**What is expected**
Could you please find each line in the records that contains the word "IseExportTest" and copy it?

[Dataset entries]
------------------------------------
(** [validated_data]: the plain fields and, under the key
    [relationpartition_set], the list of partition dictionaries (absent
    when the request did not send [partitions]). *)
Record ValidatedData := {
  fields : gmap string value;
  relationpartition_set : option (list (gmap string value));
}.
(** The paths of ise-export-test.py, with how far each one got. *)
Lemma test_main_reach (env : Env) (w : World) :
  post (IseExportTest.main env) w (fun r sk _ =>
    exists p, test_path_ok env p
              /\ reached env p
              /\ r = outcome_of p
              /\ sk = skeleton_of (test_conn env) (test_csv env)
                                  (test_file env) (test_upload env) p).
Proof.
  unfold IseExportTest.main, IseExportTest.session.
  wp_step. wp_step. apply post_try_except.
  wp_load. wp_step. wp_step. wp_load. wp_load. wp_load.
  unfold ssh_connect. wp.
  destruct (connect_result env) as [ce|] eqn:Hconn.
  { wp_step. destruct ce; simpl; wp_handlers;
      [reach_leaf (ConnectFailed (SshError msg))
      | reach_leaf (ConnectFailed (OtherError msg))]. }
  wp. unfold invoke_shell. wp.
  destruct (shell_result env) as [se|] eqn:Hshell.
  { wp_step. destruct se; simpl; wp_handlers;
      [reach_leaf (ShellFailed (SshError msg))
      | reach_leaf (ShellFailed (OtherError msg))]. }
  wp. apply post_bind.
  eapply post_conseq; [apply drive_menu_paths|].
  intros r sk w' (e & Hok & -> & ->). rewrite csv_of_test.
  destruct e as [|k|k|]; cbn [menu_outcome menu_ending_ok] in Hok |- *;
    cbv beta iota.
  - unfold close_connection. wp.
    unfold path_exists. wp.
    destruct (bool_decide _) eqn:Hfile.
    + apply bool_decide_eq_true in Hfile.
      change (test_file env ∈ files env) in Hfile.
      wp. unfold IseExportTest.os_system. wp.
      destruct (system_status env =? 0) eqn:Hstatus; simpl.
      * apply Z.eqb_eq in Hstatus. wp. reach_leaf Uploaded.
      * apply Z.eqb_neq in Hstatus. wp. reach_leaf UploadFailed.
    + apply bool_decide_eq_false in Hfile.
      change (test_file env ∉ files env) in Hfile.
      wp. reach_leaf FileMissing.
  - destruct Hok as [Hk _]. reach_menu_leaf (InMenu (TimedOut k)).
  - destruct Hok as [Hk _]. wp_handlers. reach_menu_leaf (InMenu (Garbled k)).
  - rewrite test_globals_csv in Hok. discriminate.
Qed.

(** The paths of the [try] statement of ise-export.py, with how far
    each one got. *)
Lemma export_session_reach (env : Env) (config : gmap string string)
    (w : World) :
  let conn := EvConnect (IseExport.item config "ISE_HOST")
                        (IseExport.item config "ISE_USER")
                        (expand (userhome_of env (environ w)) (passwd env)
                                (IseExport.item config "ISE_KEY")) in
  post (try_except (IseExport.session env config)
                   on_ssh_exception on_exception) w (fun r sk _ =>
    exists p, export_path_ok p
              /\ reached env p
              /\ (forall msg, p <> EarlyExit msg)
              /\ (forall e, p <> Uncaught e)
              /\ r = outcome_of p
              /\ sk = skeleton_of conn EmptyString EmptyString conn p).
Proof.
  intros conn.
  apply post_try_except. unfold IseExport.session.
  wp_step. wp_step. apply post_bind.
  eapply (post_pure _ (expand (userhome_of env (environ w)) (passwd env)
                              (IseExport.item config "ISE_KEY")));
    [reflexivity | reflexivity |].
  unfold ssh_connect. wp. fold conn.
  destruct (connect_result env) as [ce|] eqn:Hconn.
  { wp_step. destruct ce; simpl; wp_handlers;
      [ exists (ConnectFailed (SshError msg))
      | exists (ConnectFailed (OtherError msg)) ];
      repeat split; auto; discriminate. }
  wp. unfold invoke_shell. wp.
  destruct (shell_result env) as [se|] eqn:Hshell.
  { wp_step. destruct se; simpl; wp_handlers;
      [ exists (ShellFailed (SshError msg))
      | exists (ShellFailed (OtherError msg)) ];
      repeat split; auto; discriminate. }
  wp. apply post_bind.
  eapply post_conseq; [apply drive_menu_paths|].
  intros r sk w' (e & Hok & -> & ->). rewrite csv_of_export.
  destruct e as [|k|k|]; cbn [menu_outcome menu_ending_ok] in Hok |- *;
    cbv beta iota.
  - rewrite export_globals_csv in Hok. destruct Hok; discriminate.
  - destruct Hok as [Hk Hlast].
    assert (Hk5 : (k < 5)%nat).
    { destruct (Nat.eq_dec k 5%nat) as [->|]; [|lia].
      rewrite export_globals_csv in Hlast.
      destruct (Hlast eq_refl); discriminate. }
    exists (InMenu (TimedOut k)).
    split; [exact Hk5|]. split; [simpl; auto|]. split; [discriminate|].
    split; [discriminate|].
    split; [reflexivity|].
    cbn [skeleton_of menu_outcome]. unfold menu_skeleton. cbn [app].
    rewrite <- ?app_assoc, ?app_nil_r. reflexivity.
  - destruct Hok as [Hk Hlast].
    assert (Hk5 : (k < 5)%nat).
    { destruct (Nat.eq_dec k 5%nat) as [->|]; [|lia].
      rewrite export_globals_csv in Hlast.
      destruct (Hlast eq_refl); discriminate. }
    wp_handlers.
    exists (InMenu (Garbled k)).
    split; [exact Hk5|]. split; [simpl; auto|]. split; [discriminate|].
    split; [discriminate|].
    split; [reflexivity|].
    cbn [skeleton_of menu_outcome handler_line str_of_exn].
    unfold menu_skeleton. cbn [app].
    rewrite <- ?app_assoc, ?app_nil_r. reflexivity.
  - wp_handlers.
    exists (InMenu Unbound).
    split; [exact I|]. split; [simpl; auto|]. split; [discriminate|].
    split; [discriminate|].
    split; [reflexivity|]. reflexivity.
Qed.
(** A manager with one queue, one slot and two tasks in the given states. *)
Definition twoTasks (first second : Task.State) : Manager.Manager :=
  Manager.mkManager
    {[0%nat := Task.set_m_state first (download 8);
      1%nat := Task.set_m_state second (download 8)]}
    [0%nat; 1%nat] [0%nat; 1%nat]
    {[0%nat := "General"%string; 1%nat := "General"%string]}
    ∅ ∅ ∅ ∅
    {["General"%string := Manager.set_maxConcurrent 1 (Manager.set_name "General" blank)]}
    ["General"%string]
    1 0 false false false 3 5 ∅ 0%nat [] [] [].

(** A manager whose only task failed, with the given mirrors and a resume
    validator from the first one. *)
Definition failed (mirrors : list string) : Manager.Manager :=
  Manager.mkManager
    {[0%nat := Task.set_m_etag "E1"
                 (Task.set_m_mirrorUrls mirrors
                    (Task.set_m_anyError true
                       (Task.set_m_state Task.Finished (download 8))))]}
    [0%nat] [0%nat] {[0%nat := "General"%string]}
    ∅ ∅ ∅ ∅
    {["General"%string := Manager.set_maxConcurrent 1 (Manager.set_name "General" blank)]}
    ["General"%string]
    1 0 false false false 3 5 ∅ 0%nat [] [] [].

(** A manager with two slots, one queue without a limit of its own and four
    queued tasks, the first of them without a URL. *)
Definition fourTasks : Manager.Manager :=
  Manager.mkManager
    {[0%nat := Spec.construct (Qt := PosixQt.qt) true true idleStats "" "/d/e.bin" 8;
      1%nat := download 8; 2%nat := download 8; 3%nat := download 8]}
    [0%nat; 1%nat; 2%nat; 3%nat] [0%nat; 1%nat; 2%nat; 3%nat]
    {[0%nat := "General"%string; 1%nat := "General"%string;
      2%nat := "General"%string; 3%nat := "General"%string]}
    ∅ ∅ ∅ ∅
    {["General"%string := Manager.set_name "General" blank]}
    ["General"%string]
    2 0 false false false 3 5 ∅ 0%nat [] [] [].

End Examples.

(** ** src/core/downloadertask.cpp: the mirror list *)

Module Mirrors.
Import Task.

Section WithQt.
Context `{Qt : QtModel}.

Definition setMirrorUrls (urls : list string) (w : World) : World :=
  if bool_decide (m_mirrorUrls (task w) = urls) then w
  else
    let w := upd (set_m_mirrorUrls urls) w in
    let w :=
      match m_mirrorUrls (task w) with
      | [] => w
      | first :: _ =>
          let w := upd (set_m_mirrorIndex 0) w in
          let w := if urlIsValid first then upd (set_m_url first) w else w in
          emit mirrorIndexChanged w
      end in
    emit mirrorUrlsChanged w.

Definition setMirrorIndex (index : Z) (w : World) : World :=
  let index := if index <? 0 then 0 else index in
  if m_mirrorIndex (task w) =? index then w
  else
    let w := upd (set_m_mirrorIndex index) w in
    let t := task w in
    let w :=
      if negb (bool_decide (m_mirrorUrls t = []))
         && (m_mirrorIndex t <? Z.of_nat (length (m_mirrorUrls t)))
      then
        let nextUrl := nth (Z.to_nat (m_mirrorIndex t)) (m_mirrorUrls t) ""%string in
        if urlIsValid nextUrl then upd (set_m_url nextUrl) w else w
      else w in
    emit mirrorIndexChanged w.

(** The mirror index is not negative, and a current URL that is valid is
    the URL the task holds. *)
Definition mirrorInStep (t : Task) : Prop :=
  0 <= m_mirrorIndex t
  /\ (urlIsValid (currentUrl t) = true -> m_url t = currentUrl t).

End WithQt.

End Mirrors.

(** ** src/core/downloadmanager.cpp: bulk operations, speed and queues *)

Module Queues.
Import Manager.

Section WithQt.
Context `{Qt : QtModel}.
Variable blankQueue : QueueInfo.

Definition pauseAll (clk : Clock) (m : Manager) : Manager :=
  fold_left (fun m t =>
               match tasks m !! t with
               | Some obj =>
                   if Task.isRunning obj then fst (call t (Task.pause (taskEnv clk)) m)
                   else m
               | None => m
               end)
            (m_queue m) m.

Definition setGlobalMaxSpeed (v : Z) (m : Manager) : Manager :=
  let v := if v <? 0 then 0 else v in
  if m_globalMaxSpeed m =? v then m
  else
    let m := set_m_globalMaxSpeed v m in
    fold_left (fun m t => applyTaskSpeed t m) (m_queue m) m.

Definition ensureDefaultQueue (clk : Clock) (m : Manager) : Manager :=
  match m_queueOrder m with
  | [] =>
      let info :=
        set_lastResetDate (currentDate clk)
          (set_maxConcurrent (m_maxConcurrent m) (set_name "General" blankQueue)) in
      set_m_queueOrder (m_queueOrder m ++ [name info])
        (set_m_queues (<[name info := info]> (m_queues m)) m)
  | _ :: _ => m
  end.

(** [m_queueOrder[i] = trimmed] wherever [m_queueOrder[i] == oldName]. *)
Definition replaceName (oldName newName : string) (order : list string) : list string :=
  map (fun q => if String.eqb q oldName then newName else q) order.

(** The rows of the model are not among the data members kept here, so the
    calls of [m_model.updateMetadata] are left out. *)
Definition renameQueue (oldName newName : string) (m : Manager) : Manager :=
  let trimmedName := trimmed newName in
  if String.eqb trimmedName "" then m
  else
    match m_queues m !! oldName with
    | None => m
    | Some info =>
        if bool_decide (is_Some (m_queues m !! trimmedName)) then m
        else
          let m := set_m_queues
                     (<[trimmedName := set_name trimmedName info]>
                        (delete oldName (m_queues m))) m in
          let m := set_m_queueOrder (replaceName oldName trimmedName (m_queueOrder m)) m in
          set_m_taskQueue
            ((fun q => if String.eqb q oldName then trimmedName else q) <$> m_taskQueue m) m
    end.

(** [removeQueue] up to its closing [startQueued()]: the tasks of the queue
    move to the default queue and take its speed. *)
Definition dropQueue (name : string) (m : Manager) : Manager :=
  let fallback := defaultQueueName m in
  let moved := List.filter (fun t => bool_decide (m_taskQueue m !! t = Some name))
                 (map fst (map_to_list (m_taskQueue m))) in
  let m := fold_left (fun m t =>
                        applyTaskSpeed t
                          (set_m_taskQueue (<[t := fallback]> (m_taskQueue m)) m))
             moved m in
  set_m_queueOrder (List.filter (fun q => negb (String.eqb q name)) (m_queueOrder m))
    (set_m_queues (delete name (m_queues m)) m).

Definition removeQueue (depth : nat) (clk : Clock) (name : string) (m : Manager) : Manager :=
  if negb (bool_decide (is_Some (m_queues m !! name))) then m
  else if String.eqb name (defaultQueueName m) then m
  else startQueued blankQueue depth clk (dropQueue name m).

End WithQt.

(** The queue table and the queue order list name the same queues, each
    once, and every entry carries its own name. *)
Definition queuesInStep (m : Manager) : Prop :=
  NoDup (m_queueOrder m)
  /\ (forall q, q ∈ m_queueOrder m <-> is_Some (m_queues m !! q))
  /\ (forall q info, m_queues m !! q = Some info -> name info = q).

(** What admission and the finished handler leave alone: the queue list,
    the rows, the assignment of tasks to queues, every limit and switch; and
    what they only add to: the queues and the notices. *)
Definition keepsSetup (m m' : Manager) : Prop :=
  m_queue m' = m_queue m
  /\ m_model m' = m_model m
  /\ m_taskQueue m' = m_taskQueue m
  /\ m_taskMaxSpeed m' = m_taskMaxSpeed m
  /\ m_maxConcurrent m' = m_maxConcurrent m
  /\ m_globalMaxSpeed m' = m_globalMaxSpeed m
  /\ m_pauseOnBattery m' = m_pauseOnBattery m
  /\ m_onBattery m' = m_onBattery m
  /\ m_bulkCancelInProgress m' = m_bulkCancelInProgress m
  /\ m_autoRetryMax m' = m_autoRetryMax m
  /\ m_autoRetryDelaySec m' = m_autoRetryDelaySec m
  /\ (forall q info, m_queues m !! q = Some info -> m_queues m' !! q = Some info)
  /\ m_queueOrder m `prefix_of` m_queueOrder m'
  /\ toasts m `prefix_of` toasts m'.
------------------------------------
**Response box**
  post (IseExportTest.main env) w (fun r sk _ =>
  unfold IseExportTest.main, IseExportTest.session.
      wp. unfold IseExportTest.os_system. wp.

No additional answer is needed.